* EXERCISE BRIEF: Across the data, every line with the word "list" counts once; state the total alone.

Saved data entries:
###

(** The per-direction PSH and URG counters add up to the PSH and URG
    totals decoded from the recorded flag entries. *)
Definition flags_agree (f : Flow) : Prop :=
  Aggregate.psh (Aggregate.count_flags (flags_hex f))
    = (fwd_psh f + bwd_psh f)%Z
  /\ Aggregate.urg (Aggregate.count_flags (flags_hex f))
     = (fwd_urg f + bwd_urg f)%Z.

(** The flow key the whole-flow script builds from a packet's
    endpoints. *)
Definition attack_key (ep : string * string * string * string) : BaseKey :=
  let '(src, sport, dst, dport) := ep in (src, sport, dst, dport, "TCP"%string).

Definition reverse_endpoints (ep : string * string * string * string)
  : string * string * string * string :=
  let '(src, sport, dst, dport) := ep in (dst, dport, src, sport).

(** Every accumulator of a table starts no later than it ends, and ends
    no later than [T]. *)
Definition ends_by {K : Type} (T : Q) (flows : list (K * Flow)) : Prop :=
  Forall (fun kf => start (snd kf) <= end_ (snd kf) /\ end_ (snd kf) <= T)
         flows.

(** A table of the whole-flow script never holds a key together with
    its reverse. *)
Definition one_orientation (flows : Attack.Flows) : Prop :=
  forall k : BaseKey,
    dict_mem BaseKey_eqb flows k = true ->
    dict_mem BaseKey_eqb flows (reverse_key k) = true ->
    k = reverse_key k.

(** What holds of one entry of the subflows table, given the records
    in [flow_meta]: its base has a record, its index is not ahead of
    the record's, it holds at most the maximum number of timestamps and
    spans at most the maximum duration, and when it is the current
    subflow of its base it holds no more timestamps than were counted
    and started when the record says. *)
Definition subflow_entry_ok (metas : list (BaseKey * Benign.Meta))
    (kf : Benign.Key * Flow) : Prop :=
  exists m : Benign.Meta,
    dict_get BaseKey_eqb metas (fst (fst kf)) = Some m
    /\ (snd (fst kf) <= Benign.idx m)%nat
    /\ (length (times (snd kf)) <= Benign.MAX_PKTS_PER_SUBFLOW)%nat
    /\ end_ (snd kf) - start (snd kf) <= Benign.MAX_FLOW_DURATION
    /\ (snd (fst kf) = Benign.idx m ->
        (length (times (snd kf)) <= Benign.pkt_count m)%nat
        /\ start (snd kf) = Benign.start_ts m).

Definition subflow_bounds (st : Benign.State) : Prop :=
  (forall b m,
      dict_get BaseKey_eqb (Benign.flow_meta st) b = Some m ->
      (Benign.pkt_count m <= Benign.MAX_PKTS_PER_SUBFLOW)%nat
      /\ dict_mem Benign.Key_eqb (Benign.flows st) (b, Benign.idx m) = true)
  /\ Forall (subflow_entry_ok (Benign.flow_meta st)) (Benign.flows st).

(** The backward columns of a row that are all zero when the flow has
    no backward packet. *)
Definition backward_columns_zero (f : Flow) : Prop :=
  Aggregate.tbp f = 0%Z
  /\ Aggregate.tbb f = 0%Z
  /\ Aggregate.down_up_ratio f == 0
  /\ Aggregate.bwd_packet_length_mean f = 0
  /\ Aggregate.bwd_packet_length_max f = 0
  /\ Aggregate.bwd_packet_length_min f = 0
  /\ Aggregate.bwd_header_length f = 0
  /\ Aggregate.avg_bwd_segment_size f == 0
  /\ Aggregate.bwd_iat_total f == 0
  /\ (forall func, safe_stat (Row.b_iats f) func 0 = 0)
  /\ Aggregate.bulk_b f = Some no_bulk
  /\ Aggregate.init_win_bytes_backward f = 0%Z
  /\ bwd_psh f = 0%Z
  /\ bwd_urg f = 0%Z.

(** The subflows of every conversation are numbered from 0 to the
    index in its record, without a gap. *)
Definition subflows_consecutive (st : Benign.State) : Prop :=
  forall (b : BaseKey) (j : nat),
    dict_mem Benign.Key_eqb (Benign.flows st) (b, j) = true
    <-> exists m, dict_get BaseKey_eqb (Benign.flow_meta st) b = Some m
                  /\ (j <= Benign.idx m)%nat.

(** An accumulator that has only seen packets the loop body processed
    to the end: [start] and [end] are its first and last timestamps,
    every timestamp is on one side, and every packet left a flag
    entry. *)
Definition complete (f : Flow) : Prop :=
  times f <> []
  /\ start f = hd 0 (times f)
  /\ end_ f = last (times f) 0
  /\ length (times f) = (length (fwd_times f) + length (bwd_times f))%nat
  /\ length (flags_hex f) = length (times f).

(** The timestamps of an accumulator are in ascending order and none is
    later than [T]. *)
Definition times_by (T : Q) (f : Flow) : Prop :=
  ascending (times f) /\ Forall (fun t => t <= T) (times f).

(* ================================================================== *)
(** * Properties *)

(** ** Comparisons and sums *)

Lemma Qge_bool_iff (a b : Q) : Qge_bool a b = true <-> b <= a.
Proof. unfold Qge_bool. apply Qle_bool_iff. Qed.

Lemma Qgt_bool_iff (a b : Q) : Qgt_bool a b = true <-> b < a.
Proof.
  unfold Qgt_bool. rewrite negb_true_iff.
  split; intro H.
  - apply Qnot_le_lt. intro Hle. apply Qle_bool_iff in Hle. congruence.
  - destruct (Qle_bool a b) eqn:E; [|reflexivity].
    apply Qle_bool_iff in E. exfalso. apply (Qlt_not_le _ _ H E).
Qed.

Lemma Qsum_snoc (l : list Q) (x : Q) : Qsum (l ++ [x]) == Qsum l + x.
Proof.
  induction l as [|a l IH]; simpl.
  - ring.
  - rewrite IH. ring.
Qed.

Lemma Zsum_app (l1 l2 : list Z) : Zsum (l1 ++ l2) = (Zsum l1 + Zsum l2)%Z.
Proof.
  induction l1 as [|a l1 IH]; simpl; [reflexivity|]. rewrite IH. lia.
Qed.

###

* RESPONSE TO THE EXERCISE: 4